CASA's Program Expansion

When renovations are completed, CASA’s Woodbridge office will allow CASA to greatly expand the services we provide to immigrant and working-class communities. In particular, this new space will allow CASA to expand our workforce development and youth education programs. 

While the above services and programs are either yet to begin or still in their early stages in Virginia,  each is supported by years of experience, innovation, and success in CASA’s legacy communities in  Maryland. CASA brings a proven, data-driven approach to program design and leverages topic area experts, cutting-edge best practices, and a collaborative, member-first model that makes our programs highly effective while still adaptable to local contexts and responsive to community needs.

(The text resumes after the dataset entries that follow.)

(** Without strict mode a key that has no definition is ignored: [check]
    behaves as on the request without that key. *)
Lemma unknown_key_ignored (this : ParamsSanitizer) (req : Request)
    (parent : option Parent) (w : location) (key : string) :
  is_true (strict (options this)) = false ->
  is_object (mapping req w) = true ->
  (forall d, In d (scope this parent) -> ~ (in_ d = w /\ name d = key)) ->
  check host this (with_mapping req w (remove_key key (mapping req w))) parent =
  check host this req parent.
Proof.
  intros Hs Hobj Hnone.
  destruct (mapping req w) as [| | | | |c kvs] eqn:Hm; try discriminate. clear Hobj.
  set (req' := with_mapping req w (remove_key key (VObj c kvs))).
  assert (Hmap : forall w', input_mapping req' w' =
                            if location_eqb w' w then remove_key key (VObj c kvs)
                            else input_mapping req w').
  { intros w'. unfold input_mapping, req'. rewrite mapping_with_mapping.
    now destruct (location_eqb w' w). }
  assert (Hmw : input_mapping req w = VObj c kvs).
  { unfold input_mapping. now rewrite Hm. }
  unfold check, check_with, check_body. rewrite Hs.
  assert (Hinit : initial_lists (scope this parent) (prefix parent) req' =
                  initial_lists (scope this parent) (prefix parent) req).
  { unfold initial_lists. f_equal. f_equal. apply map_ext. intros w'. f_equal.
    unfold input_keys. rewrite Hmap.
    destruct (location_eqb w' w) eqn:E; [|reflexivity].
    apply location_eqb_eq in E. subst w'.
    rewrite Hmw, Object_keys_remove_key. now apply missing_params_remove. }
  rewrite Hinit. f_equal. apply foldM_ext. intros st w' _.
  unfold check_location. rewrite Hmap.
  destruct (location_eqb w' w) eqn:E; [|reflexivity].
  apply location_eqb_eq in E. subst w'.
  rewrite Hmw, Object_keys_remove_key.
  apply foldM_filter.
  - intros s x Hx. apply negb_false_iff, String.eqb_eq in Hx. subst x.
    unfold check_name. destruct s as [[mi un] ma].
    pose proof (found_none this parent w key Hnone) as F. unfold found in F.
    rewrite Hs in F. now rewrite F.
  - intros s x Hx. apply negb_true_iff, String.eqb_neq in Hx.
    unfold check_name. rewrite get_prop_remove_other; [reflexivity|].
    intros ->. contradiction.
Qed.

(** A boolean field whose value is not canonical is pushed on [malformed],
    unless its name is flagged missing. *)
Lemma boolean_malformed (this : ParamsSanitizer) (req : Request)
    (parent : option Parent) (r : CheckResult) (w : location) (key : string)
    (def : ParamsDefinition) (c : option checker) (raw : value) :
  check host this req parent = Ok r ->
  In key (input_keys req w) ->
  found host this parent w key = Some (def, c) ->
  type def = TBoolean ->
  get_prop (input_mapping req w) key = Ok raw ->
  includes canonical_booleans raw = false ->
  flagged_missing (missing r) w (prefix parent ++ key) = false ->
  In (prefix parent ++ key)%string (params_at (malformed r) w).
Proof.
  intros H Hk Hf Ht Hraw Hcanon Hflag.
  destruct (check_visits _ _ _ _ _ _ H Hk)
    as (st1 & st2 & st & C1 & Hstep & G2 & Hfl & C2 & ->).
  rewrite check_result_malformed. apply (grow_malformed_mono _ _ st2 _ _ _ G2 C2).
  rewrite check_result_missing in Hflag.
  unfold check_name in Hstep. destruct st1 as [[mi un] ma].
  rewrite Hf in Hstep.
  destruct (flagged_missing mi w (prefix parent ++ key)) eqn:F.
  { apply Hfl in F. congruence. }
  rewrite Hraw in Hstep. cbn [bind] in Hstep. rewrite Ht in Hstep.
  unfold canonical_booleans in Hcanon. rewrite Hcanon in Hstep.
  cbn [negb] in Hstep. inversion Hstep; subst. cbn [malformed_of fst snd].
  destruct C1 as (_ & _ & Ha).
  rewrite params_at_push_at, location_eqb_refl by assumption.
  apply in_or_app. right. now left.
Qed.

(** The invariant behind the tie-break of lines 95 to 97. *)
Lemma check_own_disjoint (this : ParamsSanitizer) (req : Request)
    (parent : option Parent) (r : CheckResult) (w : location) (x : string) :
  check host this req parent = Ok r ->
  In x (params_at (missing r) w) -> ~ In x (params_at (malformed r) w).
Proof.
  intros H. apply check_ok in H as (st & -> & G & _).
  rewrite check_result_missing, check_result_malformed.
  apply (grow_own_disjoint _ _ _ _ G (covers3_initial _ _ _)).
  intros w' y _. now destruct w'.
Qed.

(** C3.  Whenever [check] returns, [status] is true exactly when every
    [params] list of [missing], [unknown] and [malformed] in the result is
    empty, the entries merged from nested calls included. *)
Theorem status_true_iff_all_params_empty (this : ParamsSanitizer)
    (req : Request) (parent : option Parent) (r : CheckResult) :
  check host this req parent = Ok r ->
  (status r = true <->
   forall e, In e (missing r ++ unknown r ++ malformed r) -> params_ e = []).
Proof. apply check_status_iff. Qed.

(** C4, amended.  In the entries a call of [check] creates itself, one per
    location, no name stands both in [missing] and in [malformed] for the
    same location.  (Entries merged from nested calls are not covered: two
    nested fields can be reported under one qualified name.) *)
Theorem own_missing_never_own_malformed (this : ParamsSanitizer)
    (req : Request) (parent : option Parent) (r : CheckResult) (w : location)
    (x : string) :
  check host this req parent = Ok r ->
  In x (params_at (missing r) w) -> ~ In x (params_at (malformed r) w).
Proof. apply check_own_disjoint. Qed.

(** C5, amended.  A key of a mapping that no definition in scope matches by
    name and location: in strict mode its qualified name is in [unknown]
    for that location; without strict mode the key is ignored: the call
    records it in none of its own entries for that location, and [check]
    behaves exactly as on the request without that key. *)
Theorem key_without_definition (this : ParamsSanitizer) (req : Request)
    (parent : option Parent) (w : location) (key : string) :
  In key (input_keys req w) ->
  (forall d, In d (scope this parent) -> ~ (in_ d = w /\ name d = key)) ->
  (strict (options this) = Some true ->
   forall r,
     check host this req parent = Ok r ->
     In (prefix parent ++ key)%string (params_at (unknown r) w))
  /\ (is_true (strict (options this)) = false ->
      (forall r,
          check host this req parent = Ok r ->
          ~ In (prefix parent ++ key)%string (params_at (missing r) w)
          /\ ~ In (prefix parent ++ key)%string (params_at (unknown r) w)
          /\ ~ In (prefix parent ++ key)%string (params_at (malformed r) w))
      /\ (is_object (mapping req w) = true ->
          check host this
            (with_mapping req w (remove_key key (mapping req w))) parent
          = check host this req parent)).
Proof.
  intros Hk Hnone. split.
  - intros Hs r H. now apply (unknown_key_strict this req parent).
  - intros Hs. split.
    + intros r H. now apply (unknown_key_not_recorded this req parent).
    + intros Ho. now apply unknown_key_ignored.
Qed.

(** C6.  A definition in scope with [required = true] whose name is no key
    of the mapping of its location (an absent mapping having no key) has
    its qualified name in [missing] for that location, whatever the schema
    and the input. *)
Theorem required_absent_is_missing (this : ParamsSanitizer) (req : Request)
    (parent : option Parent) (r : CheckResult) (def : ParamsDefinition) :
  check host this req parent = Ok r ->
  In def (scope this parent) ->
  required def = Some true ->
  ~ In (name def) (input_keys req (in_ def)) ->
  In (prefix parent ++ name def)%string (params_at (missing r) (in_ def)).
Proof. apply required_missing_at. Qed.

(** The nested validation of an object field reports a required property
    declared in another location than the field, and the report reaches the
    result of the call that descended into the field. *)
Lemma nested_missing_surfaces (this : ParamsSanitizer) (req : Request)
    (outer : option Parent) (r : CheckResult) (w : location) (key : string)
    (pdef : ParamsDefinition) (c : option checker)
    (ps : list ParamsDefinition) (raw payload : value)
    (def : ParamsDefinition) :
  check host this req outer = Ok r ->
  In key (input_keys req w) ->
  found host this outer w key = Some (pdef, c) ->
  type pdef = TObject ->
  properties pdef = Some ps ->
  get_prop (input_mapping req w) key = Ok raw ->
  JSON_parse host raw = Ok payload ->
  flagged_missing (missing r) w (prefix outer ++ key) = false ->
  In def ps ->
  in_ def <> w ->
  required def = Some true ->
  recorded (missing r) (in_ def) ((key ++ ".") ++ name def)%string
  /\ status r = false.
Proof.
  intros H Hk Hf Ht Hps Hraw Hp Hflag Hd Hw Hr.
  assert (Hrec : recorded (missing r) (in_ def) ((key ++ ".") ++ name def)%string).
  { destruct (check_visits _ _ _ _ _ _ H Hk)
      as (st1 & st2 & st & C1 & Hstep & G2 & Hfl & C2 & ->).
    rewrite check_result_missing in Hflag.
    unfold check_name in Hstep. destruct st1 as [[mi un] ma].
    rewrite Hf in Hstep.
    destruct (flagged_missing mi w (prefix outer ++ key)) eqn:F.
    { apply Hfl in F. congruence. }
    rewrite Hraw in Hstep. cbn [bind] in Hstep. rewrite Ht in Hstep.
    pose proof (find_with_some _ _ _ _ _ Hf) as (_ & Hmatch & Hc).
    apply matches_spec in Hmatch as [Hin _].
    rewrite check_properties_is_check, Hps in Hc. cbn [option_map] in Hc. subst c.
    rewrite Hp in Hstep. cbn [bind] in Hstep.
    destruct (check host this (fake_request (in_ pdef) payload)
                (Some {| parent_name := key; parent_def := ps |}))
      as [nested|e] eqn:En; cbn [bind] in Hstep; [|discriminate].
    assert (Hmiss : In ((key ++ ".") ++ name def)%string
                      (params_at (missing nested) (in_ def))).
    { apply (required_missing_at this _ _ nested def En); auto.
      assert (Hkeys : input_keys (fake_request (in_ pdef) payload) (in_ def) = []).
      { unfold input_keys, input_mapping. rewrite Hin.
        destruct w, (in_ def); try reflexivity; contradiction. }
      rewrite Hkeys. intros []. }
    apply params_at_recorded in Hmiss.
    assert (Hst : status nested = false).
    { apply (recorded_status_false this _ _ nested (in_ def)
               ((key ++ ".") ++ name def)%string En). now left. }
    rewrite Hst in Hstep. cbn [negb] in Hstep. inversion Hstep; subst st2.
    rewrite check_result_missing.
    destruct (grow_recorded _ _ _ _ (in_ def) ((key ++ ".") ++ name def)%string G2)
      as (A1 & _).
    cbn [missing_of merge fst snd] in A1. apply A1, recorded_app. now right. }
  split; [exact Hrec|].
  apply (recorded_status_false this req outer r (in_ def)
           ((key ++ ".") ++ name def)%string H). now left.
Qed.

(** C10.  The synthetic request of the nested validation of an object field
    declared in [w] holds the payload as its member [w] and nothing else
    (lines 128 and 129), so that [check] reads the payload as the mapping of
    [w], unless [w] is the path, and no other mapping.  A nested definition
    declared in another location therefore looks into the empty object that
    stands for an absent mapping, no payload key is matched to it, and when
    it is required it is reported missing and the nested result fails,
    whatever the payload; the call that descended into the field records
    the name and fails likewise. *)
Theorem nested_other_location_is_missing (this : ParamsSanitizer)
    (pname : string) (props' : list ParamsDefinition) (w : location)
    (payload : value) (def : ParamsDefinition) :
  let fakeReq := fake_request w payload in
  let parent := Some {| parent_name := pname; parent_def := props' |} in
  In def props' ->
  in_ def <> w ->
  (member fakeReq w = payload
   /\ (forall w', w' <> w -> member fakeReq w' = VUndefined)
   /\ mapping fakeReq w = match w with Path => VUndefined | _ => payload end
   /\ forall w', w' <> w -> mapping fakeReq w' = VUndefined)
  /\ mapping fakeReq (in_ def) = VUndefined
  /\ input_mapping fakeReq (in_ def) = empty_object
  /\ input_keys fakeReq (in_ def) = []
  /\ (forall key x c, found host this parent w key = Some (x, c) -> x <> def)
  /\ (forall w' key x c,
         In key (input_keys fakeReq w') ->
         found host this parent w' key = Some (x, c) -> x <> def)
  /\ (required def = Some true ->
      forall r,
        check host this fakeReq parent = Ok r ->
        In ((pname ++ ".") ++ name def)%string (params_at (missing r) (in_ def))
        /\ status r = false)
  /\ (required def = Some true ->
      forall req outer r pdef c raw,
        check host this req outer = Ok r ->
        In pname (input_keys req w) ->
        found host this outer w pname = Some (pdef, c) ->
        type pdef = TObject ->
        properties pdef = Some props' ->
        get_prop (input_mapping req w) pname = Ok raw ->
        JSON_parse host raw = Ok payload ->
        flagged_missing (missing r) w (prefix outer ++ pname) = false ->
        recorded (missing r) (in_ def) ((pname ++ ".") ++ name def)%string
        /\ status r = false).
Proof.
  intros fakeReq parent Hd Hw.
  assert (Hother : forall w', w' <> w -> mapping fakeReq w' = VUndefined).
  { intros w' Hw'. subst fakeReq. destruct w, w'; try reflexivity; contradiction. }
  assert (Hm : mapping fakeReq (in_ def) = VUndefined) by now apply Hother.
  assert (Hk : input_keys fakeReq (in_ def) = []).
  { unfold input_keys, input_mapping. now rewrite Hm. }
  assert (Hi : input_mapping fakeReq (in_ def) = empty_object).
  { unfold input_mapping. now rewrite Hm. }
  split; [|split; [exact Hm|split; [exact Hi|split; [exact Hk|]]]];
    [|split; [|split; [|split]]].
  - subst fakeReq. repeat split.
    + now destruct w.
    + intros w' Hw'. destruct w, w'; try reflexivity; contradiction.
    + now destruct w.
    + exact Hother.
  - intros key x c Hf Hx. subst x.
    apply find_with_some in Hf as (_ & Hmatch & _).
    apply matches_spec in Hmatch as [Hl _]. contradiction.
  - intros w' key x c Hkey Hf Hx. subst x.
    apply find_with_some in Hf as (_ & Hmatch & _).
    apply matches_spec in Hmatch as [Hl _]. subst w'.
    rewrite Hk in Hkey. contradiction.
  - intros Hr r H. split.
    + apply (required_missing_at this fakeReq parent r def); auto.
      rewrite Hk. intros [].
    + apply (recorded_status_false this fakeReq parent r (in_ def)
               ((pname ++ ".") ++ name def)%string); [assumption|].
      left. apply params_at_recorded.
      apply (required_missing_at this fakeReq parent r def); auto.
      rewrite Hk. intros [].
  - intros Hr req outer r pdef c raw H Hkey Hf Ht Hps Hraw Hp Hflag.
    now apply (nested_missing_surfaces this req outer r w pname pdef c props'
                 raw payload def).
Qed.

Workforce Development Programming – In light of the COVID-19 pandemic, CASA’s workforce development is now more necessary than ever. Our programming addresses the unique needs of underemployed and hard-to-employ residents in low-income neighborhoods. 

CASA bases its workforce programming on ongoing research and analysis of socioeconomic conditions and ongoing input from community members. CASA’sWorkforce Development program takes into account such analysis and includes five  main components:

  • Recruitment and Intake: CASA recruits participants through targeted outreach (door-to-door and through referral partners and client networks) in neighborhoods with high underemployment rates among Latino and African American adults. Participants complete an initial intake interview (pre test) to identify personal economic goals and needs.
  • Life Skills and Economic Success Training: CASA provides financial literacy training on topics such as an introduction to the formal banking sector, how to create and maintain a household budget, and how to save for the future. Legal workshops on rights and responsibilities in the workplace, as well as workshops on expungement, will also be offered.
  • Job Readiness and Retention (Soft Skills) Training: CASA provides workers with the skills needed to obtain a job and the skills needed to retain a job such as: resume and interview guidance,  professional expectations, information on the U.S. employment system and overview of general customer service.  

  • Vocational (Hard Skills) Training: CASA’s vocational training focuses on training for jobs with “best prospects” – industries where demand is currently high and there is a projection of growth. The jobs also provide family-sustaining wages and have career ladders to potential upward mobility. The core industries on which CASA is currently focusing most of its efforts are in construction and health care,  both sectors that provide “best prospect jobs.”
  • Individual Wraparound Services: Training is complemented by critical wraparound services including financial counseling, tax preparation assistance, legal counseling/expungement assistance, ESOL  classes, resume writing assistance, job placement assistance, and referrals to GED programs, and health and mental health services as appropriate. 

Youth Education Programming – CASA’s Mi Espacio program – targets at-risk Latino students and combines academic support with life skills including workforce development, financial literacy, health education, and civic leadership development. A primary goal of the program is to ensure that at-risk  Latino high school students have the academic and social support they need to graduate from high school and that when they graduate they have developed a personal development plan that may include going to college, opening a business, or entering the workforce.